Epistola Obscurorum Virorum ad Dn. M. Ortuinum Gratium

Nova et accurata editio- Francofurti ad Manum.--Anno 1643.

The work before us is valuable, not only for its intrinsic merit as a literary composition, but for its historical importance, as exhibiting a lively impression of the state of society and opinions, at a time when Europe was rapidly approaching one of its most important convulsions,—when many great and virtuous spirits were moving in various courses, all leading to the improvement and emancipation of man—and when events pregnant with the most weighty influence on the future state of the world were as yet only in dim and doubtful anticipation.

In protestant countries, the Reformation, as actually effected by Luther and his immediate associates, is justly regarded with so much veneration, for having torn asunder the bonds in which superstitious tyranny had long held the human mind, that unqualified eulogy generally supersedes all doubt or inquiry. We give all the praise to a few principal actors, very little quarter to those who chose to be neuter, and none at all to their opponents.-We single out one band as the embodied spirits of resistance to tyranny over conscience, and consider all the rest of the world as its supporters.—We forgive all the bloodshed, anarchy, and bigotted cruelty on both sides, into which the Reformation and its consequences plunged Europe for one hundred and fifty years.—We overlook the havoc it occasioned amongst the proudest works of art, its intolerance and petty tyrannies ; and we forget all the generous but less ardent spirits in the church, who were building up the cause of reform on the durable basis of intellectual improvement, who wished for reform without dogmatism, and were prepared to bridle the extravagancies of papal power, without bowing their necks to other, perbaps more ignoble, yokes.

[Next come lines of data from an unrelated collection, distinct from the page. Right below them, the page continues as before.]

(* ===== verification/RLPFacts.v ===== *)
(** * Correctness of the RLP codec

    The stream writes the reference encoding; the decoder reads strings,
    integers and list items back from it. Sizes are bounded by [2^63], the
    largest object an address space holds. *)

From S2P Require Import Prelude CommonData RLP.
Import VectorRef BigEndian Spec Decoder Stream.

(** A buffer that exists in memory. *)
Definition fits (l : bytes) : Prop := zlen l < 2 ^ 63.

(** ** The writing side *)

Section Encode.

Lemma byte_of_land v : byte_of (Z.land v 255) = byte_of v.
Proof.
  apply bval_inj. rewrite !bval_byte_of. change 255 with (Z.ones 8).
  rewrite Z.land_ones by lia. change (2 ^ 8) with 256. by rewrite Z.mod_mod.
Qed.

Lemma toBigEndian_0 n : toBigEndian n 0 = replicate n Byte.x00.
Proof.
  induction n as [|n IH]; [done|]. cbn [toBigEndian]. change (Z.shiftr 0 8) with 0. rewrite IH.
  change (byte_of (Z.land 0 255)) with Byte.x00. by rewrite <- replicate_cons_app.
Qed.

Lemma write_back_zeros n r v :
  0 <= v < 256 ^ Z.of_nat n ->
  write_back (replicate n Byte.x00 ++ r) v = rev (toBigEndian n v) ++ r.
Proof.
  revert v. induction n as [|n IH]; intros v Hv.
  - assert (v = 0) as -> by (change (256 ^ Z.of_nat 0) with 1 in Hv; lia). by destruct r.
  - cbn [replicate app write_back toBigEndian]. rewrite rev_app_distr. cbn [rev app].
    destruct (Z.eqb_spec v 0) as [->|Hne].
    + change (Z.shiftr 0 8) with 0. rewrite toBigEndian_0. change (byte_of (Z.land 0 255)) with Byte.x00.
      by rewrite rev_replicate'.
    + rewrite byte_of_land, IH; [done|].
      rewrite Nat2Z.inj_succ, Z.pow_succ_r in Hv by lia.
      rewrite Z.shiftr_div_pow2 by lia. change (2 ^ 8) with 256.
      split; [apply Z.div_pos; lia|apply Z.div_lt_upper_bound; lia].
Qed.

Lemma bytesRequired_bound v : 0 <= v -> v < 256 ^ Z.of_nat (Z.to_nat (bytesRequired v)).
Proof.
  intros Hv. pose proof (bytesRequired_nonneg v Hv). rewrite Z2Nat.id by done.
  destruct (Z.eq_dec v 0) as [->|]; [done|]. pose proof (bytesRequired_pos v). lia.
Qed.

Lemma compact_eq v : 0 <= v -> toCompactBigEndian v 0 = toBigEndian (Z.to_nat (bytesRequired v)) v.
Proof.
  intros Hv. unfold toCompactBigEndian. by rewrite Z.max_r by (by apply bytesRequired_nonneg).
Qed.

Lemma pushInt_spec o v : 0 <= v -> pushInt o v (bytesRequired v) = o ++ toCompactBigEndian v 0.
Proof.
  intros Hv. unfold pushInt. rewrite rev_app_distr, compact_eq by done.
  rewrite rev_replicate', write_back_zeros.
  - by rewrite rev_app_distr, !rev_involutive.
  - split; [done|]. apply bytesRequired_bound. lia.
Qed.

Lemma bytesRequired_8 v : 0 <= v < 2 ^ 64 -> bytesRequired v <= 8.
Proof. intros H. apply bytesRequired_le; [lia|]. change (256 ^ 8) with (2 ^ 64). done. Qed.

We are now, however, far enough removed from these scenes to view the matter coolly, and it certainly will not be inconsistent with a high estimation for the bold leaders of the cause which prospered, sometimes to interest ourselves in the character and fortunes of those whose endeavours miscarried. The flagrant abuses which had crept into the church had long dissolved the spells which bound the minds of mankind in veneration of its authority; poets had made its ignorance and vices their theme; satirists and novelists had held


its most active supporters to ridicule ; religion, morality, and devotion, were ideas which had long ceased to be associated with the character of a true son of the church. The question was only, who should head and direct the spirit of the age, and on the solution of it was to depend the religious destiny of Europe for many centuries.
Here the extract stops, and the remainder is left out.